Baris inspected the equipment in sickbay while Lenore washed her hands.

“How can I help you, Your Majesty?” she asked.

“I came to see how you are spending my credits. Is this the expensive machine that dispenses pills?” He pointed to the compounding pharmacy instrument on the counter, his grubby finger dangerously close to her precious baby.

“It doesn’t dispense medication. It makes medication.” Lenore squeezed herself between Baris and the machine, blocking it with her body. The counter’s edge dug into her back. Fantastic. She protected the instrument from being poked and prodded by a looky-loo, but now she was about three inches away from the devastatingly good-looking jerk.

Baris did not step back.

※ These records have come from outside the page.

Definition state_stored (s : Z) : bool :=
  is_dfu_state s || (s =? STATUS_ERR_STALLEDPKT).

Definition manifest_stored (s : Z) : bool :=
  (s =? MANIFEST_COMPLETE) || (s =? MANIFEST_IN_PROGRESS).

(** The context with another staging buffer. *)
Definition dnload_req (block length : Z) : usb_req :=
  {| bRequest := DFU_DNLOAD; wValue := block; wLength := length |}.
Definition getstate_req : usb_req :=
  {| bRequest := DFU_GETSTATE; wValue := 0; wLength := 1 |}.

(** A SET_ADDRESS_POINTER command for 0x08008000 staged and acknowledged:
    state DNBUSY, block 0. *)
Definition m_setaddr_busy : machine :=
  final (after sample_header
           [request DFU_DNLOAD 0 5;
            DataOut (SET_ADDRESS_POINTER :: le_bytes32 0x08008000);
            request DFU_GETSTATUS 0 6]).

(** A download of block 1 staged and acknowledged: state DNBUSY. *)
Definition m_block1_busy : machine :=
  final (after sample_header
           [request DFU_DNLOAD 1 16; DataOut firmware_block;
            request DFU_GETSTATUS 0 6]).

(** What an entry of the request table does and does not do: it returns,
    calls nothing but the adapter read and the bus primitives, keeps the base
    address, the size of the staging buffer and the functional descriptor,
    and stores only OK or "unknown error" as status, only a declared state or
    the stalled-packet constant as state. *)
Definition request_frame (h : usb_req -> M unit) : Prop :=
  forall req m,
    exists m' calls,
      h req m = Ret tt m' /\
      trace m' = trace m ++ calls /\
      forallb request_call calls = true /\
      base_addr (dfu m') = base_addr (dfu m) /\
      length (buf (dfu m')) = length (buf (dfu m)) /\
      dfu_func m' = dfu_func m /\
      (bStatus (dfu m') = bStatus (dfu m) \/
       status_stored (bStatus (dfu m')) = true) /\
      (bState (dfu m') = bState (dfu m) \/
       state_stored (bState (dfu m')) = true) /\
      (manifest_state (dfu m') = manifest_state (dfu m) \/
       manifest_stored (manifest_state (dfu m')) = true).

(** The values the context fields can hold: status OK or "unknown error",
    a declared state or the stalled-packet constant, a manifestation
    state. *)
Definition context_inv (d : usbd_dfu_handler) : bool :=
  status_stored (bStatus d) && state_stored (bState d)
  && manifest_stored (manifest_state d).

(** An interface string descriptor of 64 words holding its header only. *)
Definition empty_string_desc : list Z := 0x0306 :: repeat 0 63.

(** A description string that [string_to_unicode] can write into a
    descriptor without wrapping its index or leaving the descriptor: NULL,
    or at most 255 characters and fewer characters than descriptor words. *)
Definition string_fits (str : option (list Z)) (pbuf : list Z) : Prop :=
  match str with
  | None => True
  | Some s =>
      (length (c_string s) <= 255)%nat /\
      (length (c_string s) < length pbuf)%nat
  end.

(** ** Execution of the monad *)

Ltac exec :=
  unfold bind, ret, upd, upd_in, upd_out, get_dfu, get_func, extern,
    system_reset;
  cbn [dfu transc_in transc_out dfu_func trace with_dfu with_transc_in
       with_transc_out log final
       bStatus bwPollTimeout0 bwPollTimeout1 bwPollTimeout2 bState iString
       manifest_state data_len block_num base_addr buf
       set_bStatus set_bwPollTimeout0 set_bwPollTimeout1 set_bwPollTimeout2
       set_bState set_iString set_manifest_state set_data_len set_block_num
       set_base_addr set_buf
       xfer_buf xfer_len xfer_count set_xfer_buf set_xfer_len set_xfer_count].

Lemma u32_block_address (k : dfu_header) (b a : Z) :
  u32 (u32 (u32 (b - 2) * TRANSFER_SIZE k) + a) = block_address k b a.
Proof.
  unfold block_address, u32.
  rewrite Zmult_mod_idemp_l, Zplus_mod_idemp_l.
  reflexivity.
Qed.

(** Without wrap-around the 32-bit block address is the plain formula. *)
Lemma block_address_exact (k : dfu_header) (b a : Z) :
  2 <= b -> 0 <= TRANSFER_SIZE k -> 0 <= a ->
  (b - 2) * TRANSFER_SIZE k + a < 4294967296 ->
  block_address k b a = (b - 2) * TRANSFER_SIZE k + a.
Proof.
  intros Hb Ht Ha Hlt. unfold block_address, u32.
  apply Z.mod_small. split; [nia | exact Hlt].
Qed.

Lemma abortable_abort_states (s : Z) :
  In s abort_states -> abortable s = true.
Proof.
  unfold abort_states. cbn [In].
  intros [<- | [<- | [<- | [<- | [<- | []]]]]]; reflexivity.
Qed.

Lemma abortable_false (s : Z) :
  ~ In s abort_states -> abortable s = false.
Proof.
  intros Hn. unfold abortable.
  repeat rewrite orb_false_iff. unfold abort_states in Hn. cbn [In] in Hn.
  repeat split; apply Z.eqb_neq; intros ->; apply Hn; tauto.
Qed.

(** C1. For every block number [b >= 2] and every base address [a], the
    data-stage decoder of a download (state DNBUSY, staged block [b]) calls
    the adapter write, and an UPLOAD request for block [b] (state IDLE or
    UPLOAD_IDLE) calls the adapter read, at the same address
    [(b - 2) * TRANSFER_SIZE + a] in 32-bit arithmetic. *)
Theorem block_address_download_upload
    (k : dfu_header) (m_dn m_up : machine) (req : usb_req) (b a : Z) :
  2 <= b ->
  bState (dfu m_dn) = STATE_DFU_DNBUSY ->
  block_num (dfu m_dn) = b ->
  base_addr (dfu m_dn) = a ->
  bState (dfu m_up) = STATE_DFU_IDLE \/ bState (dfu m_up) = STATE_DFU_UPLOAD_IDLE ->
  base_addr (dfu m_up) = a ->
  bRequest req = DFU_UPLOAD -> wValue req = b -> 0 < wLength req ->
  (exists m',
     dfu_ctlx_in k m_dn = Ret USBD_OK m' /\
     trace m' = trace m_dn ++
       [dfu_mem_write (firstn (Z.to_nat (data_len (dfu m_dn))) (buf (dfu m_dn)))
          (block_address k b a) (data_len (dfu m_dn))]) /\
  (exists m',
     dfu_req_handler k req m_up = Ret USBD_OK m' /\
     trace m' = trace m_up ++ [dfu_mem_read (block_address k b a) (wLength req)] /\
     xfer_buf (transc_in m') = PtrMemRead (block_address k b a) (wLength req) /\
     xfer_len (transc_in m') = wLength req).
Proof.
  intros Hb Hdn Hbn Hba Hup Hua Hreq Hval Hlen. split.
  - unfold dfu_ctlx_in, dfu_getstatus_complete. exec.
    rewrite Hdn, Hbn, Hba, Z.eqb_refl.
    replace (0 =? b) with false by (symmetry; apply Z.eqb_neq; lia).
    replace (1 <? b) with true by (symmetry; apply Z.ltb_lt; lia).
    exec. rewrite u32_block_address.
    eexists. split; reflexivity.
  - destruct req as [code value len]. cbn [bRequest wValue wLength] in *.
    subst code value.
    unfold dfu_req_handler. cbn [bRequest].
    change (DFU_UPLOAD <? DFU_REQ_MAX) with true. cbv iota.
    change (nth (Z.to_nat DFU_UPLOAD) (dfu_request_process k) (fun _ => ret tt))
      with (dfu_upload k).
    unfold dfu_upload. cbn [wLength wValue]. exec.
    replace (len <=? 0) with false by (symmetry; apply Z.leb_gt; lia).
    exec.
    replace ((bState (dfu m_up) =? STATE_DFU_IDLE)
             || (bState (dfu m_up) =? STATE_DFU_UPLOAD_IDLE)) with true
      by (destruct Hup as [-> | ->]; reflexivity).
    exec.
    replace (0 =? b) with false by (symmetry; apply Z.eqb_neq; lia).
    replace (1 <? b) with true by (symmetry; apply Z.ltb_lt; lia).
    exec. rewrite Hua, u32_block_address.
    eexists. repeat split; reflexivity.
Qed.

Lemma block_address_download_upload_witness :
  (exists m',
     dfu_ctlx_in sample_header m_dnbusy = Ret USBD_OK m' /\
     trace m' = trace m_dnbusy ++
       [dfu_mem_write
          (firstn (Z.to_nat (data_len (dfu m_dnbusy))) (buf (dfu m_dnbusy)))
          (block_address sample_header 3 0x08004000)
          (data_len (dfu m_dnbusy))]) /\
  (exists m',
     dfu_req_handler sample_header (upload_req 3 64) m_idle = Ret USBD_OK m' /\
     trace m' = trace m_idle ++
       [dfu_mem_read (block_address sample_header 3 0x08004000)
          (wLength (upload_req 3 64))] /\
     xfer_buf (transc_in m') =
       PtrMemRead (block_address sample_header 3 0x08004000)
         (wLength (upload_req 3 64)) /\
     xfer_len (transc_in m') = wLength (upload_req 3 64)).
Proof.
  apply (block_address_download_upload sample_header m_dnbusy m_idle
           (upload_req 3 64) 3 0x08004000).
  - lia.
  - reflexivity.
  - reflexivity.
  - reflexivity.
  - left. reflexivity.
  - reflexivity.
  - reflexivity.
  - reflexivity.
  - reflexivity.
Defined.


(** ** Dispatch *)

Lemma dispatch (k : dfu_header) (req : usb_req) (code : Z) :
  bRequest req = code -> 0 <= code < DFU_REQ_MAX ->
  dfu_req_handler k req =
    (nth (Z.to_nat code) (dfu_request_process k) (fun _ => ret tt) req ;;
     ret USBD_OK).
Proof.
  intros H Hc. unfold dfu_req_handler. rewrite H.
  replace (code <? DFU_REQ_MAX) with true by (symmetry; apply Z.ltb_lt; lia).
  reflexivity.
Qed.

Lemma dispatch_unknown (k : dfu_header) (req : usb_req) (m : machine) :
  DFU_REQ_MAX <= bRequest req ->
  dfu_req_handler k req m = Ret USBD_FAIL m.
Proof.
  intros H. unfold dfu_req_handler.
  replace (bRequest req <? DFU_REQ_MAX) with false
    by (symmetry; apply Z.ltb_ge; exact H).
  reflexivity.
Qed.

(** ** ABORT and DETACH *)

(** C5. An ABORT or DETACH request received in IDLE, DNLOAD_SYNC,
    DNLOAD_IDLE, MANIFEST_SYNC or UPLOAD_IDLE leaves the context with status
    OK, state IDLE, string index 0, block number 0 and data length 0. *)
Theorem abort_detach_reset_context
    (k : dfu_header) (m : machine) (req : usb_req) :
  bRequest req = DFU_ABORT \/ bRequest req = DFU_DETACH ->
  In (bState (dfu m)) abort_states ->
  exists m',
    dfu_req_handler k req m = Ret USBD_OK m' /\
    bStatus (dfu m') = STATUS_OK /\
    bState (dfu m') = STATE_DFU_IDLE /\
    iString (dfu m') = 0 /\
    block_num (dfu m') = 0 /\
    data_len (dfu m') = 0.
Proof.
  intros [Hreq | Hreq] Hst; apply abortable_abort_states in Hst.
  - rewrite (dispatch k req DFU_ABORT Hreq) by (unfold DFU_ABORT, DFU_REQ_MAX; lia).
    change (nth (Z.to_nat DFU_ABORT) (dfu_request_process k) (fun _ => ret tt))
      with dfu_abort.
    unfold dfu_abort. exec. rewrite Hst. exec.
    eexists. repeat split; reflexivity.
  - rewrite (dispatch k req DFU_DETACH Hreq) by (unfold DFU_DETACH, DFU_REQ_MAX; lia).
    change (nth (Z.to_nat DFU_DETACH) (dfu_request_process k) (fun _ => ret tt))
      with (dfu_detach k).
    unfold dfu_detach. exec. rewrite Hst. exec.
    destruct (bits_set _ _); exec; eexists; repeat split; reflexivity.
Qed.
(** * Coordinated rendering of editor views

    A shallow embedding of [src/vs/editor/browser/view.ts]: the
    [EditorRenderingCoordinator] singleton, the rendering participants a
    [View] registers with it, and the four phase protocol
    (prepareRenderText, renderText, prepareRender, render).

    JavaScript objects are references: a participant, a frame handle and a
    ViewPart are identified by a reference and their mutable state lives in
    an explicit store.  Closures are represented by the data they capture.
    Code that can throw runs in the monad [Js]; side effects performed before
    a throw are kept, as in JavaScript. *)

From stdpp Require Import gmap list.

(** ** Exceptions and effects *)

Inductive Error : Type :=
  | BugIndicatingError
  | TypeError
  | ExternalError (code : nat).

#[global] Instance Error_eq_dec : EqDecision Error.
Proof. solve_decision. Defined.

Inductive Outcome (A : Type) : Type :=
  | Returned (a : A)
  | Thrown (e : Error).
Arguments Returned {A} a.
Arguments Thrown {A} e.

(** A computation over a store [S] that returns an [A] or throws. *)
Definition Js (S A : Type) : Type := S -> Outcome A * S.

Definition ret {S A} (a : A) : Js S A := fun s => (Returned a, s).

Definition throw {S A} (e : Error) : Js S A := fun s => (Thrown e, s).

Definition bind {S A B} (m : Js S A) (k : A -> Js S B) : Js S B :=
  fun s =>
    match m s with
    | (Returned a, s') => k a s'
    | (Thrown e, s') => (Thrown e, s')
    end.

Definition gets {S A} (f : S -> A) : Js S A := fun s => (Returned (f s), s).

Definition modify {S} (f : S -> S) : Js S unit := fun s => (Returned tt, f s).

(** [try { body } finally { cleanup }] *)
Definition tryFinally {S A} (body : Js S A) (cleanup : Js S unit) : Js S A :=
  fun s =>
    match body s with
    | (o, s') =>
        match cleanup s' with
        | (Returned _, s'') => (o, s'')
        | (Thrown e, s'') => (Thrown e, s'')
        end
    end.

Declare Scope js_scope.
Delimit Scope js_scope with js.
Notation "'let*' x ':=' m 'in' k" := (bind m (fun x => k))
  (at level 10, x pattern, m at level 100, k at level 200) : js_scope.
Notation "m ';;;' k" := (bind m (fun _ => k))
  (at level 100, k at level 200, right associativity) : js_scope.
Open Scope js_scope.

(** [for (const x of l) { body x }] *)
Fixpoint forOf {S A} (l : list A) (body : A -> Js S unit) : Js S unit :=
  match l with
  | [] => ret tt
  | x :: l' => body x ;;; forOf l' body
  end.

(** A loop that fills an array with one result per element. *)
Fixpoint forCollect {S A B} (l : list A) (body : A -> Js S B) : Js S (list B) :=
  match l with
  | [] => ret []
  | x :: l' =>
      let* y := body x in
      let* ys := forCollect l' body in
      ret (y :: ys)
  end.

His lips twitched slightly, as if he enjoyed standing inappropriately close to her. He said, “The ship is well stocked with medication. Explain to me why that machine was necessary.”

Donors. They always wanted to know where their money went.

“We do stock a lot of supplies,” she said, plastering a fake smile on her face and speaking slowly, as if to a child. “But that’s medication designed for Arcosians. Humans need different medicines. This machine can make them.”

It was far more complicated than that. Lenore wasn’t a pharmacist or a chemist. She didn’t know the chemical formulas for medication. A lot of Arcosian drugs worked on humans, but not all. Finding out what worked involved a distressing amount of trial and error. The machine could compound any medication, even the obscure, in minutes. She never had to worry about not having the right thing in stock.